**Work item**
Would you please repeat the data that follows, exactly as it reads?

**Extracted material**
Lemma catches_up n s (r : option SimulateOutcome) (today : string) : books n s -> sh_shuttingDown s = false -> exists evs, Forall background evs /\
  let s' := foldl shadow_step s evs in books n s' /\ sh_shuttingDown s' = false /\ sh_queue s' = [] /\ sh_batch s' = [].
Proof.
  remember (length (sh_queue s) + length (sh_batch s))%nat as k eqn:Hk. revert s Hk. induction k as [|k IH]; intros s Hk Hb Hs.
  { exists []. split; [constructor|]. cbn. split_and!; [done|done|apply length_zero_iff_nil; lia|apply length_zero_iff_nil; lia]. }
  destruct (sh_batch s) as [|entry batch] eqn:Eb.
  - assert (Hq : sh_queue s <> []) by (intros Hq; rewrite Hq, ?Eb in Hk; cbn in Hk; lia). pose proof Hb as (T & [[W1 W2 W3 W4] W5] & A).
    assert (Hd : sh_draining s = false) by (destruct (sh_draining s); [by destruct (W4 eq_refl)|done]). destruct (W5 Hq Hs) as [Hsch|?]; [|congruence].
    pose proof (step_books n s ev_timer Hb ltac:(done)) as Hb1. rewrite Nat.add_0_r in Hb1. pose proof (step_keeps_up s ev_timer ltac:(done)) as Hs1. rewrite Hs in Hs1. set (s1 := shadow_step s ev_timer) in *.
    assert (Hbatch : exists entry, sh_batch s1 !! 0%nat = Some entry).
    { unfold s1. cbn [shadow_step]. unfold timer_fires. rewrite Hsch, Hs. cbn [negb andb]. unfold drain. cbn [put_work sh_draining]. rewrite Hd. unfold next_batch. cbn [put_work sh_queue sh_shuttingDown].
      rewrite bool_decide_eq_false_2 by done. rewrite Hs. cbn [negb andb put_work sh_batch]. destruct (sh_queue s) as [|x q]; [done|]. destruct (sf_concurrency cfg); [lia|]. by exists x. }
    destruct Hbatch as [entry He]. destruct (end_advances n s1 r today entry Hb1 Hs1 He) as (Hb2 & Hs2 & Hl).
    assert (Hk1 : (length (sh_queue s1) + length (sh_batch s1) = S k)%nat).
    { destruct Hb1 as (_ & _ & A1). specialize (A Hs). specialize (A1 Hs1). unfold s1 in *. cbn [shadow_step] in *. unfold timer_fires in *. rewrite Hsch, Hs in *. cbn [negb andb] in *. unfold drain in *. cbn [put_work sh_draining] in *.
      rewrite Hd in *. set (s2 := put_work _ _ _ _ true _) in *. destruct (next_batch_same s2 Eb) as ((N1 & _) & N2 & _). rewrite N1, N2 in A1. cbn in A1. rewrite Eb in A. cbn in A, Hk. lia. }
    destruct (IH (shadow_step s1 (ev_end 0 r today))) as (evs & He1 & H); [lia|done|done|]. exists (ev_timer :: ev_end 0 r today :: evs). split; [by repeat constructor|]. exact H.
  - destruct (end_advances n s r today entry Hb Hs) as (Hb2 & Hs2 & Hl); [by rewrite Eb|].
    destruct (IH (shadow_step s (ev_end 0 r today))) as (evs & He1 & H); [rewrite Eb in Hl; lia|done|done|]. exists (ev_end 0 r today :: evs). split; [by repeat constructor|]. exact H.
Qed.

**Solution to this problem**
Lemma catches_up n s (r : option SimulateOutcome) (today : string) : books n s -> sh_shuttingDown s = false -> exists evs, Forall background evs /\
  let s' := foldl shadow_step s evs in books n s' /\ sh_shuttingDown s' = false /\ sh_queue s' = [] /\ sh_batch s' = [].
Proof.
  remember (length (sh_queue s) + length (sh_batch s))%nat as k eqn:Hk. revert s Hk. induction k as [|k IH]; intros s Hk Hb Hs.
  { exists []. split; [constructor|]. cbn. split_and!; [done|done|apply length_zero_iff_nil; lia|apply length_zero_iff_nil; lia]. }
  destruct (sh_batch s) as [|entry batch] eqn:Eb.
  - assert (Hq : sh_queue s <> []) by (intros Hq; rewrite Hq, ?Eb in Hk; cbn in Hk; lia). pose proof Hb as (T & [[W1 W2 W3 W4] W5] & A).
    assert (Hd : sh_draining s = false) by (destruct (sh_draining s); [by destruct (W4 eq_refl)|done]). destruct (W5 Hq Hs) as [Hsch|?]; [|congruence].
    pose proof (step_books n s ev_timer Hb ltac:(done)) as Hb1. rewrite Nat.add_0_r in Hb1. pose proof (step_keeps_up s ev_timer ltac:(done)) as Hs1. rewrite Hs in Hs1. set (s1 := shadow_step s ev_timer) in *.
    assert (Hbatch : exists entry, sh_batch s1 !! 0%nat = Some entry).
    { unfold s1. cbn [shadow_step]. unfold timer_fires. rewrite Hsch, Hs. cbn [negb andb]. unfold drain. cbn [put_work sh_draining]. rewrite Hd. unfold next_batch. cbn [put_work sh_queue sh_shuttingDown].
      rewrite bool_decide_eq_false_2 by done. rewrite Hs. cbn [negb andb put_work sh_batch]. destruct (sh_queue s) as [|x q]; [done|]. destruct (sf_concurrency cfg); [lia|]. by exists x. }
    destruct Hbatch as [entry He]. destruct (end_advances n s1 r today entry Hb1 Hs1 He) as (Hb2 & Hs2 & Hl).
    assert (Hk1 : (length (sh_queue s1) + length (sh_batch s1) = S k)%nat).
    { destruct Hb1 as (_ & _ & A1). specialize (A Hs). specialize (A1 Hs1). unfold s1 in *. cbn [shadow_step] in *. unfold timer_fires in *. rewrite Hsch, Hs in *. cbn [negb andb] in *. unfold drain in *. cbn [put_work sh_draining] in *.
      rewrite Hd in *. set (s2 := put_work _ _ _ _ true _) in *. destruct (next_batch_same s2 Eb) as ((N1 & _) & N2 & _). rewrite N1, N2 in A1. cbn in A1. rewrite Eb in A. cbn in A, Hk. lia. }
    destruct (IH (shadow_step s1 (ev_end 0 r today))) as (evs & He1 & H); [lia|done|done|]. exists (ev_timer :: ev_end 0 r today :: evs). split; [by repeat constructor|]. exact H.
  - destruct (end_advances n s r today entry Hb Hs) as (Hb2 & Hs2 & Hl); [by rewrite Eb|].
    destruct (IH (shadow_step s (ev_end 0 r today))) as (evs & He1 & H); [rewrite Eb in Hl; lia|done|done|]. exists (ev_end 0 r today :: evs). split; [by repeat constructor|]. exact H.
Qed.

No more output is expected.